In 2022, 26-year-old Juan Baron murdered his 73-year-old lover, Gary Ruby, inside Ruby’s Hawaii home after learning that Ruby had tested positive for HIV. The grisly crime gripped local media and shocked crime watchers across the country.
Now, Baron is appealing the plea deal he took, claiming a language barrier created a misunderstanding.
The Crime
Ruby was killed sometime between January 19, 2022, and March 7, 2022, according to prosecutors. His body was found encased in cement in a bathtub inside his home. Coffee grounds had been used to mask the odor.
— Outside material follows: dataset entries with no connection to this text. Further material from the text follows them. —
(** ** C10: the duration never exceeds 299 *)

(** C10.  In every reachable state elapsedSeconds is at most 299, so
    handleSave never reports more than 299.  The tick that would raise the
    duration to 300 invokes stop() and keeps 299, and the maximal-length
    session that was stopped this way saves its artifact with duration 299. *)
Theorem duration_cap_off_by_one : forall s,
  reachable s ->
  duration s <= 299
  /\ (forall ce u d, In (OnSave u d) (outputs (PressSave ce) s) -> d <= 299)
  /\ (forall e, sessionState s = Recording -> duration s = 299 ->
        In (Dev recorder_stop (sp_stopOk e)) (outputs (TimerTick true e) s)
        /\ duration (next (TimerTick true e) s) = 299
        /\ (forall u ce, sp_stopOk e = true -> sp_uri e = Some u ->
              truthy (Some u) = true ->
              sessionState (next (TimerTick true e) s) = Stopped
              /\ In (OnSave u 299) (outputs (PressSave ce) (next (TimerTick true e) s)))).
Proof.
  intros s Hs. pose proof (reachable_Inv s Hs) as Hinv.
  assert (Hle : duration s <= 299).
  { pose proof (inv_duration s Hinv) as H. unfold MAX_DURATION in H. lia. }
  split; [exact Hle | split].
  - intros ce u d H. apply save_outputs in H as (_ & _ & -> & _). exact Hle.
  - intros e Hrec Hd.
    destruct (tick_at_cap s e Hinv Hrec) as (Hstop & Hdur & Hok).
    { rewrite Hd; reflexivity. }
    rewrite Hd in Hdur.
    split; [exact Hstop | split; [exact Hdur |]].
    intros u ce Hsok Hu Ht. destruct (Hok Hsok) as (_ & _ & Hu1 & _).
    rewrite Hu in Hu1. specialize (Hu1 Ht).
    split.
    + unfold sessionState. rewrite Hu1, Ht. reflexivity.
    + rewrite <- Hdur. apply save_fires; [exact Hu1 | exact Ht |].
      rewrite Hdur. apply Nat.lt_0_succ.
Qed.

Lemma session_299_enabled :
  all_enabled (PressStart startOk :: ticks stop0 299) mounted0 = true.
Proof. vm_compute. reflexivity. Qed.

Lemma duration_cap_off_by_one_witness :
  duration (session 299) <= 299
  /\ In (OnSave uri0 299)
        (outputs (PressSave closeOk) (next (TimerTick true stop0) (session 299))).
Proof.
  destruct (duration_cap_off_by_one (session 299)
              (session_reachable 299 session_299_enabled))
    as (Hle & _ & Htick).
  split; [exact Hle |].
  assert (Hrec : sessionState (session 299) = Recording)
    by (vm_compute; reflexivity).
  assert (Hd : duration (session 299) = 299) by (vm_compute; reflexivity).
  destruct (Htick stop0 Hrec Hd) as (_ & _ & Hsave).
  exact (proj2 (Hsave uri0 closeOk eq_refl eq_refl eq_refl)).
Defined.

(** ** C3: when the duration changes *)

(** C3, as stated, fails: in a Stopped session with elapsedSeconds 5 the
    Record Again button is offered and puts the duration back to 0, so the
    duration decreases, and it changes while the session is Stopped. *)
Lemma record_again_resets_duration :
  let s := next (PressStop stop0) (session 5) in
  reachable s
  /\ sessionState s = Stopped
  /\ duration s = 5
  /\ enabled s (PressRecordAgain true) = true
  /\ duration (next (PressRecordAgain true) s) = 0.
Proof.
  cbv zeta. split.
  - apply reachable_step.
    + apply session_reachable. vm_compute. reflexivity.
    + vm_compute. reflexivity.
  - repeat split; vm_compute; reflexivity.
Qed.

(** C3 (amended).  One step of the recorder changes elapsedSeconds in two
    ways only: a duration tick adds exactly 1, and only while the session
    is Recording; start, record-again, save and close put it back to 0.
    Every other step (pause, resume, stop, playback, metering, the warning
    timeout) leaves it as it is, so it never decreases between two resets
    and is frozen while Paused or Stopped. *)
Theorem duration_changes : forall s ev,
  reachable s ->
  enabled s ev = true ->
  (duration (next ev s) = duration s
   \/ (is_tick ev = true /\ sessionState s = Recording
       /\ duration (next ev s) = S (duration s))
   \/ (is_reset ev = true /\ duration (next ev s) = 0))
  /\ (is_reset ev = false -> duration s <= duration (next ev s))
  /\ (is_reset ev = false -> sessionState s <> Recording ->
        duration (next ev s) = duration s).
Proof.
  intros s ev Hs Hen. pose proof (reachable_Inv s Hs) as Hinv.
  assert (Htick : forall e, ev = TimerTick true e -> sessionState s = Recording).
  { intros e ->. cbn [enabled] in Hen. apply timer_live_Recording; assumption. }
  destruct (step_duration s ev) as [H | [(e & He & H & _) | (Hr & H)]].
  - split; [left; exact H | split; intros; rewrite H; auto].
  - split; [| split].
    + right; left. split; [rewrite He; reflexivity | split; [exact (Htick e He) | exact H]].
    + intros _. rewrite H. apply Nat.le_succ_diag_r.
    + intros _ Hn. elim Hn. exact (Htick e He).
  - split; [right; right; split; assumption | split; intros Hf; rewrite Hr in Hf; discriminate Hf].
Qed.

Lemma session_5_enabled :
  all_enabled (PressStart startOk :: ticks stop0 5) mounted0 = true.
Proof. vm_compute. reflexivity. Qed.

Lemma duration_changes_witness :
  duration (session 5) <= duration (next (TimerTick true stop0) (session 5))
  /\ duration (next (PollPlayback false) (next (PressPause true) (session 5)))
     = duration (next (PressPause true) (session 5)).
Proof.
  split.
  - exact (proj1 (proj2 (duration_changes (session 5) (TimerTick true stop0)
                           (session_reachable 5 session_5_enabled) eq_refl))
             eq_refl).
  - refine (proj2 (proj2 (duration_changes (next (PressPause true) (session 5))
                            (PollPlayback false) _ eq_refl)) eq_refl _).
    + apply reachable_step;
        [exact (session_reachable 5 session_5_enabled) | reflexivity].
    + vm_compute. discriminate.
Defined.

(** ** C2: a device that contradicts the assumed state *)






Lemma session_3_enabled :
  all_enabled (PressStart startOk :: ticks stop0 3) mounted0 = true.
Proof. vm_compute. reflexivity. Qed.


(** ** C9: a stop that returns no artifact *)

(** stopRecording when the device stop returned without a URI. *)
Lemma stop_without_uri_handled : forall s e,
  sp_stopOk e = true -> truthy (sp_uri e) = false ->
  trace (PressStop e) s
  = [Dev recorder_stop true; ConsoleWarn "No URI returned from recorder"]
  /\ handled (PressStop e) s = set_isPaused false (set_isRecording false s).
Proof.
  intros s [ok u rep] Hok Hu. cbn [sp_stopOk sp_uri] in *. subst ok.
  unfold trace, handled, handler, stopRecording, try_catch, bind, call.
  cbn [sp_stopOk sp_uri]. rewrite Hu. split; reflexivity.
Qed.

(** C9, as stated, fails: after a stop without a URI the component is not
    in a Stopped state with a null artifact.  It shows the record view with
    the start button (Idle); stopped right after the start, the state is
    the very state the recorder had before the session began. *)
Lemma stop_without_uri_is_idle :
  sessionState (next (PressStop (stopWith None)) (session 3)) = Idle
  /\ enabled (next (PressStop (stopWith None)) (session 3)) (PressStart startOk) = true
  /\ enabled (next (PressStop (stopWith None)) (session 3)) (PressSave closeOk) = false
  /\ next (PressStop (stopWith None)) (session 0) = mounted0.
Proof. repeat split; vm_compute; reflexivity. Qed.

(** C9 (amended).  When stop() completes but the device returns no URI, a
    console warning is written and nothing is shown to the user;
    isRecording and isPaused are cleared, the artifact stays null and the
    duration is kept.  The component then shows the record view with the
    start button (Idle, not Stopped), where the save action is not
    offered; and handleSave, whenever it runs, fires onSave only with a
    non-null, non-empty artifact and a positive duration. *)
Theorem stop_without_uri : forall s e,
  reachable s ->
  enabled s (PressStop e) = true ->
  sp_stopOk e = true ->
  truthy (sp_uri e) = false ->
  In (ConsoleWarn "No URI returned from recorder") (outputs (PressStop e) s)
  /\ (forall title cause, ~ In (ShowAlert title cause) (outputs (PressStop e) s))
  /\ isRecording (next (PressStop e) s) = false
  /\ isPaused (next (PressStop e) s) = false
  /\ truthy (recordedUri (next (PressStop e) s)) = false
  /\ duration (next (PressStop e) s) = duration s
  /\ sessionState (next (PressStop e) s) = Idle
  /\ (forall ce, enabled (next (PressStop e) s) (PressSave ce) = false)
  /\ (forall s' ce u d,
        In (OnSave u d) (outputs (PressSave ce) s') ->
        recordedUri s' = Some u /\ u <> "" /\ d = duration s' /\ 0 < d).
Proof.
  intros s e Hs Hen Hok Hu.
  destruct (stop_without_uri_handled s e Hok Hu) as (Htr & Hh).
  destruct (next_post (PressStop e) s) as [Er Ep Ed Eu _ _ _ _ _].
  rewrite Hh in Er, Ep, Ed, Eu. cbn in Er, Ep, Ed, Eu.
  assert (Hfalsy : truthy (recordedUri s) = false).
  { cbn [enabled] in Hen. apply andb_true_iff in Hen as [Hen _].
    apply negb_true_iff in Hen. exact Hen. }
  split; [apply trace_outputs; rewrite Htr; right; left; reflexivity |].
  split.
  { intros title cause H. apply outputs_inv in H as [H | H]; [| exact H].
    rewrite Htr in H. destruct H as [H | [H | []]]; discriminate H. }
  split; [exact Er |]. split; [exact Ep |].
  split; [rewrite Eu; exact Hfalsy |]. split; [exact Ed |].
  split; [unfold sessionState; rewrite Er, Eu, Hfalsy; reflexivity |].
  split; [intros ce; cbn [enabled]; rewrite Eu; exact Hfalsy |].
  intros s' ce u d H. apply save_outputs in H as (H1 & H2 & H3 & H4).
  split; [exact H1 | split; [| split; assumption]].
  intros ->. discriminate H2.
Qed.

Lemma stop_without_uri_witness :
  sessionState (next (PressStop (stopWith None)) (session 3)) = Idle
  /\ duration (next (PressStop (stopWith None)) (session 3)) = duration (session 3).
Proof.
  destruct (stop_without_uri (session 3) (stopWith None)
              (session_reachable 3 session_3_enabled) eq_refl eq_refl eq_refl)
    as (_ & _ & _ & _ & _ & Hd & Hi & _).
  split; [exact Hi | exact Hd].
Defined.

(** ** C4: the one-shot warning *)

Definition is_SetTimeout (x : Output) : bool :=
  match x with
  | SetTimeout _ => true
  | _ => false
  end.

(** The step ran lines 224-226: it raised the warning and scheduled its
    timeout. *)
Definition warningRaised (ev : Event) (s : State) : bool :=
  existsb is_SetTimeout (outputs ev s).

(** How many steps of a run raise the warning. *)
Fixpoint warnings (evs : list Event) (s : State) : nat :=
  match evs with
  | [] => 0
  | ev :: rest =>
      (if warningRaised ev s then 1 else 0) + warnings rest (next ev s)
  end.

Definition is_WarningTimeout (ev : Event) : bool :=
  match ev with
  | WarningTimeout => true
  | _ => false
  end.

(** The tick that takes the duration to the warning threshold. *)
Definition threshold_tick (ev : Event) (s : State) : bool :=
  match ev with
  | TimerTick true _ => S (duration s) =? WARNING_DURATION
  | _ => false
  end.

Lemma handled_warning : forall s ev,
  existsb is_SetTimeout (trace ev s) = threshold_tick ev s
  /\ (threshold_tick ev s = true ->
        showWarning (handled ev s) = true
        /\ duration (handled ev s) = WARNING_DURATION)
  /\ (showWarning (handled ev s) = true ->
        showWarning s = true \/ threshold_tick ev s = true)
  /\ (is_WarningTimeout ev = false ->
        pendingTimeouts (handled ev s)
        = pendingTimeouts s ++ (if threshold_tick ev s then [3000%N] else [])).
Proof.
  intros s ev.
  remember (handled ev s) as h eqn:E.
  remember (trace ev s) as t eqn:Et. revert h t E Et.
  open_state s. unfold threshold_tick; fields.
  destruct ev; open_env;
    try replace (S dur) with (dur + 1) by apply eq_sym, Nat.add_1_r;
    run_model; intros h t -> ->; fields; cbn [existsb is_SetTimeout orb is_WarningTimeout];
    nat_facts;
    try (exfalso; consts; lia);
    (split; [reflexivity |]);
    (split; [intros H; first [discriminate H | split; [reflexivity | assumption]] |]);
    (split; [intros H; first [left; exact H | right; reflexivity | discriminate H] |]);
    intros H;
    first [discriminate H | exact (eq_sym (app_nil_r _)) | reflexivity].
Qed.

Lemma effect_outputs_no_timeout : forall o,
  Forall effect_output o -> existsb is_SetTimeout o = false.
Proof.
  induction 1 as [| x o Hx _ IH]; [reflexivity |].
  cbn [existsb]. rewrite IH.
  destruct x; try contradiction Hx; reflexivity.
Qed.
Baron used a belt to kill his lover, per court documents, then moved the body to a bathtub and slit his wrists to make it look like Ruby died by suicide. After finding bags of concrete in the garage, Baron used the substance to conceal Ruby—who may have been alive at the time he was buried in cement—then sprinkled coffee grounds over it to mask the smell of the corpse.
After the murder, Baron took up residence inside Ruby’s million-dollar home; he also drove the older man’s car and later told police he’d intended on taking ownership of Ruby’s property by forging documents.
At some point, Baron fled Hawaii with a new lover. He was arrested in California, hiding under a seat on a Greyhound bus bound for Mexico. He reportedly told police he’d killed Ruby after they’d had sex; Ruby had supposedly failed to tell Baron that he was HIV-positive before they’d slept together.
“From a public health standpoint, what usually lies at the bottom of these types of tragedies is not the HIV diagnosis itself, but the stigma associated with HIV, the lack of information available to the public regarding HIV/AIDS and the long-standing fears associated with HIV/AIDS,” Dr. David Wolff, a medical consultant at New Life Mental Health, tells A&E Crime + Investigation. “In some cases the responses elicited through disclosure can lead to acts of violence.”
Wolff notes that “increased levels of stigma increase secrecy among those diagnosed with HIV/AIDS and result in lower rates of HIV testing and treatment adherence.”
“HIV stigma is actually getting worse in certain populations,” Dr. David Ghozland, an OB-GYN with California’s Intimate Health Center, tells A&E Crime + Investigation. “Part of what drives this is what researchers now call ‘HIV invisibility,’ where in wealthier, more privileged communities, better treatment options have made HIV feel like a solved problem, so public education has pulled back from it.”